## Provided records:
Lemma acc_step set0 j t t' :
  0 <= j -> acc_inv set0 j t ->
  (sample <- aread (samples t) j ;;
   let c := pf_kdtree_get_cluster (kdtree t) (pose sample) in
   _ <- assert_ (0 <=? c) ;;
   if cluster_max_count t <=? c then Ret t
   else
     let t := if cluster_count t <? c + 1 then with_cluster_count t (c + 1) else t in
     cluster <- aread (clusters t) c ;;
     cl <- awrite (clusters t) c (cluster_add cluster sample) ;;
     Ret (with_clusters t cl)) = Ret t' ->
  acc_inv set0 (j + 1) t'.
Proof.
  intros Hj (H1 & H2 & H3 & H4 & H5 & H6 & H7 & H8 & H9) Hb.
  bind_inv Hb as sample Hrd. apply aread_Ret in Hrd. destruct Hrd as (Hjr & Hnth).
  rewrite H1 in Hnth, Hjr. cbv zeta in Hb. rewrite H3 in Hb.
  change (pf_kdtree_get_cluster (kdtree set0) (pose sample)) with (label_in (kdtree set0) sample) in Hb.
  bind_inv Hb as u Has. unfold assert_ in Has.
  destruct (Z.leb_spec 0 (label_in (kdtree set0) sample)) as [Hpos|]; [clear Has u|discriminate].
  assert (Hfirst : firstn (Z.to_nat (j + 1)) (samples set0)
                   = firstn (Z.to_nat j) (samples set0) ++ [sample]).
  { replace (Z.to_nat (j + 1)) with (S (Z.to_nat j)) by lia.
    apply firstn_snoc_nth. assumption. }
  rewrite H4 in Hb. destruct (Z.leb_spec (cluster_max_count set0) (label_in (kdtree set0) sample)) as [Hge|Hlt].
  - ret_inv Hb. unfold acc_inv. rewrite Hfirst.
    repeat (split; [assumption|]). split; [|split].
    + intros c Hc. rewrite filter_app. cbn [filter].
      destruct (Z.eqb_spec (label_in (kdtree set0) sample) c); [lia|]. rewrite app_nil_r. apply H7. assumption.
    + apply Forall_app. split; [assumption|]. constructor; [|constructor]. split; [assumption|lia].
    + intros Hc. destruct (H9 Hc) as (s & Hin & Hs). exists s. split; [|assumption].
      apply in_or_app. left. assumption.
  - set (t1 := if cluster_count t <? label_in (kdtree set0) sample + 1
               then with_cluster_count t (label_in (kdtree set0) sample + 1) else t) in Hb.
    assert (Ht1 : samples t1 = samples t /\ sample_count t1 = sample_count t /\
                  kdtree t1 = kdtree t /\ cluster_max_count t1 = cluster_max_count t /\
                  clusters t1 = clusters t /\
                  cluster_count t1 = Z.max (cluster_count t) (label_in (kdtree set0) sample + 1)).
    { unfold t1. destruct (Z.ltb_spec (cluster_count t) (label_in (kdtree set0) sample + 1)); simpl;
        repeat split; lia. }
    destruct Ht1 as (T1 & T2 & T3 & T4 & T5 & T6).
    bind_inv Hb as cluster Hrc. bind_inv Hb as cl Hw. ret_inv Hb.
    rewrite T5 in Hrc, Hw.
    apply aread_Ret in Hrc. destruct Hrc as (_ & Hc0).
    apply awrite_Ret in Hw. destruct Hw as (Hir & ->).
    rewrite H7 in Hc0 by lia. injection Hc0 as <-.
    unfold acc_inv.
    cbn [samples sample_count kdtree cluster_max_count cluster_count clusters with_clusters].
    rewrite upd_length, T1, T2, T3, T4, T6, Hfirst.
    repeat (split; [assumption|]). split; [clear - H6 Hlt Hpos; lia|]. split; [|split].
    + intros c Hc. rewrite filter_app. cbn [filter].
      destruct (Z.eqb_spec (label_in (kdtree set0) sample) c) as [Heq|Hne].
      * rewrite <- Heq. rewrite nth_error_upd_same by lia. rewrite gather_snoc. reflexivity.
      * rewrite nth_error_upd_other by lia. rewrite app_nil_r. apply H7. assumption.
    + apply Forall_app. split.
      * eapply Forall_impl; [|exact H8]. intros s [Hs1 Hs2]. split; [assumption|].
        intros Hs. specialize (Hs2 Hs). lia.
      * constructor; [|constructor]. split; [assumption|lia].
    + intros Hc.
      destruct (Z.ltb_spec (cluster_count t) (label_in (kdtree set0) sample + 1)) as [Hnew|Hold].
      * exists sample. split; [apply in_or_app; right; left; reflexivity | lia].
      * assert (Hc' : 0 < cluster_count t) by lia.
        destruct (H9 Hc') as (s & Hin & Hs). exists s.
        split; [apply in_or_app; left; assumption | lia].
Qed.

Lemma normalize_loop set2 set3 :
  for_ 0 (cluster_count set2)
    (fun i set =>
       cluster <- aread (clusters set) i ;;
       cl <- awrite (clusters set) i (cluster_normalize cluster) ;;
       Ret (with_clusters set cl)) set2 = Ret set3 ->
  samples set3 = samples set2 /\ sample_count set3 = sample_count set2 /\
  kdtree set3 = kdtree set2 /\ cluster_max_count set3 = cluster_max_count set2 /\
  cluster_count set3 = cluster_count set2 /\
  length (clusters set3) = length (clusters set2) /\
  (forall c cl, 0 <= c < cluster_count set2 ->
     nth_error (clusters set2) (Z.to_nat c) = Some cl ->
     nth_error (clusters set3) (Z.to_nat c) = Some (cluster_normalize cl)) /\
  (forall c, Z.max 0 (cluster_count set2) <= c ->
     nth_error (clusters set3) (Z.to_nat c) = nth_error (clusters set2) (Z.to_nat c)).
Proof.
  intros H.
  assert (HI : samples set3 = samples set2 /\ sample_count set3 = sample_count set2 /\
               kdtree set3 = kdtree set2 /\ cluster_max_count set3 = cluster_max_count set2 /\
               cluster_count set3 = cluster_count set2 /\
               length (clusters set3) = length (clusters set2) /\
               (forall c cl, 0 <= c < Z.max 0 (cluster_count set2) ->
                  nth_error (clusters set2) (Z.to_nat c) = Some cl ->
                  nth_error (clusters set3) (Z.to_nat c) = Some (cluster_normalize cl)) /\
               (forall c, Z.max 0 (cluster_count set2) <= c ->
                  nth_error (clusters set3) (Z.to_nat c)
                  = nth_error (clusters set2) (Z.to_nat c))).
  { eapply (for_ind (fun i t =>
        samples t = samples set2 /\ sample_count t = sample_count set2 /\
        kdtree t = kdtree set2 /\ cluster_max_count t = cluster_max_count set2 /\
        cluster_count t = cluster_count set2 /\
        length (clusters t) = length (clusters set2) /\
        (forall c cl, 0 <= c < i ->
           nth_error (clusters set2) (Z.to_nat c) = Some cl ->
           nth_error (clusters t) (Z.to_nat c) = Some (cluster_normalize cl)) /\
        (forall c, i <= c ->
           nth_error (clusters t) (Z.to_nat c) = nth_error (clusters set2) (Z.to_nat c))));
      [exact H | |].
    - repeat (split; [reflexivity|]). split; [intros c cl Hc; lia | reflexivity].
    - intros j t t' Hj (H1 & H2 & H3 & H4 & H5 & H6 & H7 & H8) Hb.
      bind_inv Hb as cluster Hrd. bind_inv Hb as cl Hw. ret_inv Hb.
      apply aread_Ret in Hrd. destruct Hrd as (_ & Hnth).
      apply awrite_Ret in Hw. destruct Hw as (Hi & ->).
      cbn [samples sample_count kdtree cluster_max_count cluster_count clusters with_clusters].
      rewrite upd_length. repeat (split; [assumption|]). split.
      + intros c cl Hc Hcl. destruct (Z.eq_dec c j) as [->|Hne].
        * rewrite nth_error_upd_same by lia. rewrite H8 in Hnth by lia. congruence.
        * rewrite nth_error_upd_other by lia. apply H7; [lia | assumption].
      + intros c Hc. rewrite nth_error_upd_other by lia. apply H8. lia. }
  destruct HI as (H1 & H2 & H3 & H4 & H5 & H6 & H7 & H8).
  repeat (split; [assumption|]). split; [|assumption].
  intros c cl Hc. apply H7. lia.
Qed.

## Exercise:
Find "kdtree t = kdtree" in the entries above and copy that whole line exactly, then each line after it through the line that contains "nth_error (clusters t) (Z.to_nat c) = Some".

## Solution for this task:
        kdtree t = kdtree set2 /\ cluster_max_count t = cluster_max_count set2 /\
        cluster_count t = cluster_count set2 /\
        length (clusters t) = length (clusters set2) /\
        (forall c cl, 0 <= c < i ->
           nth_error (clusters set2) (Z.to_nat c) = Some cl ->
           nth_error (clusters t) (Z.to_nat c) = Some (cluster_normalize cl)) /\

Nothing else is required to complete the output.